World Aquaculture 2023

May 29 - June 1, 2023

Darwin, Northern Territory, Australia

COMPARATIVE PERFORMANCE OF TRIPLOID OYSTERS, PRODUCED BY CHEMICAL INDUCTION AND MATED TRIPLOID TECHNIQUES, TO THEIR DIPLOID COUNTERPARTS

Matthew Reardon*, Megan Exton, Anne Rolton, Lizenn Delisle, Emmanuel Malpot, Megan Scholtens, Mena Welford, Leonardo Zamora, Natali Delorme, Norman Ragg, Serean Adams, & Julien Vignier.

*Cawthron Institute,

98 Halifax Street East

Nelson, 7010. New Zealand

matthew.reardon@cawthron.org.nz

 



The partial sterility of triploid (3n) oysters enables year-round harvest, improved meat quality, and superior growth. Two main techniques are used to produce shellfish triploids: 1) ‘chemical induction’ method, blocking the release of polar body in embryos via chemical treatment and 2) ‘mated triploid’ method, widely used, where tetraploid (4n) males are crossed with diploid (2n) females to produce 3n offspring. There are growing concerns however that mated 3n may be more vulnerable to diseases or climate-driven stressors (e.g., temperature, salinity).

The aim of this research was to evaluate the long-term performance of 3n Pacific oysters (Crassostrea gigas) obtained using different induction methods to identify any potential trade-offs (e.g., impaired fitness, reproductive potential, ploidy status, or resilience to environmental stressors) from each method. Using stock of equivalent genetic background, one diploid control (2n) and three groups of triploids derived from chemical induction (3nC) or mating of 2n females with 4n males (3nT1 and 3nT2), were created in the hatchery.

Chemical induction (3nC) yielded 95% triploid larvae compared to 100% for mated triploid groups (3nT1 & 3nT2). Larval performances of mated 3n were comparable to those of 2n, whereas 3nC had lower spat yield than mated triploids.

Resistance to OsHV-1 was tested in the laboratory for each group, followed by a challenge to increasing temperatures to determine median lethal temperature (LT50). No difference in survival between groups were found, whereas thermotolerance of 2n and 3nC oysters was marginally lower than mated 3n. Remaining oysters were then deployed to multiple grow-out sites and their survival and growth assessed periodically. After 18 months, survival was high in all groups (≥ 84%) across all farm sites. We found however significant differences in live weights between groups, regardless of the farm environment (Fig. 1). Mated triploids (3nT1 and 3nT2) were on average 18% larger than 3nC, and 40% larger than their 2n counterparts.

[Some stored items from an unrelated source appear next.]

(** X8. A refund records the amount given with the request; when the request
    gives none -- or gives 0 -- it records the order's stored [total]
    instead.  The refund method defaults to "original_payment_method". *)
Theorem refund_amount_defaults_to_total orderId o info admin now amount w :
  orders (db w) !! orderId = Some o →
  or_opt (ui_refundAmount info) (o_total o) = Some amount →
  is_updated (updateOrderStatus orderId REFUNDED info admin now w).1 = true →
  ∃ o', order_after (updateOrderStatus orderId REFUNDED info admin now w) orderId
        = Some o'
        ∧ o_extra o' !! "refundAmount" = Some (JNum amount)
        ∧ o_extra o' !! "refundMethod"
          = Some (JStr (or_else (ui_refundMethod info)
                                "original_payment_method")).
Proof.
  intros Ho Hamount Hok.
  destruct (is_updated_key _ _ _ _ _ _ _ Ho Hok) as (Ht & Hkey & _).
  erewrite updateOrderStatus_committed;
    [|done..|intros w0; apply status_specific_refunded].
  unfold order_after. simpl. rewrite committed_order.
  eexists. split; [reflexivity|]. rewrite Hamount. simpl.
  split; apply lookup_union_Some_l.
  - rewrite lookup_insert_ne; [|done]. rewrite lookup_insert_ne; [|done].
    apply lookup_insert_eq.
  - apply lookup_insert_eq.
Qed.

Lemma refund_amount_witness :
  let w := {| db := {| orders := {[ "R" := billed (Qc_of_Z 118) ]};
                       products := ∅; userOrders := ∅ |};
              warnings := [] |} in
  let run := updateOrderStatus "R" "Refunded" no_info "admin" 5 w in
  is_updated run.1 = true
  ∧ ∃ o', order_after run "R" = Some o'
          ∧ o_extra o' !! "refundAmount" = Some (JNum (Qc_of_Z 118)).
Proof.
  intros w run. split; [vm_compute; reflexivity|].
  destruct (refund_amount_defaults_to_total "R" (billed (Qc_of_Z 118)) no_info
              "admin" 5 (Qc_of_Z 118) w) as (o' & Ho' & Ha & _);
    [reflexivity|reflexivity|vm_compute; reflexivity|].
  exists o'. split; [exact Ho'|exact Ha].
Defined.

End ServiceProps.

(** * Further properties of shipping updates *)

Module ShippingProps.
Import ORDER_STATUSES AdminOrderService StatusProps.

(** The call on an order that may be shipped, with a tracking number and a
    carrier: the write and the warning. *)
Lemma addDays_fixed_offset `{TimeZone} t days :
  fixed_offset → addDays t days = t + days * msPerDay.
Proof.
  intros Hfixed. unfold addDays, UTC, LocalTime.
  rewrite (Hfixed (t + LocalTZA t true + days * msPerDay) t false true). lia.
Qed.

Reproductive potential of each group was also examined; we found that mated 3n had a higher proportion of fecund animals than 3nC. This trend was exacerbated in oysters grown in warmer waters (e.g., Parengarenga). Collectively, these findings will inform stakeholders in assessing the feasibility of using tetraploidy for 3n oyster spat production moving forward.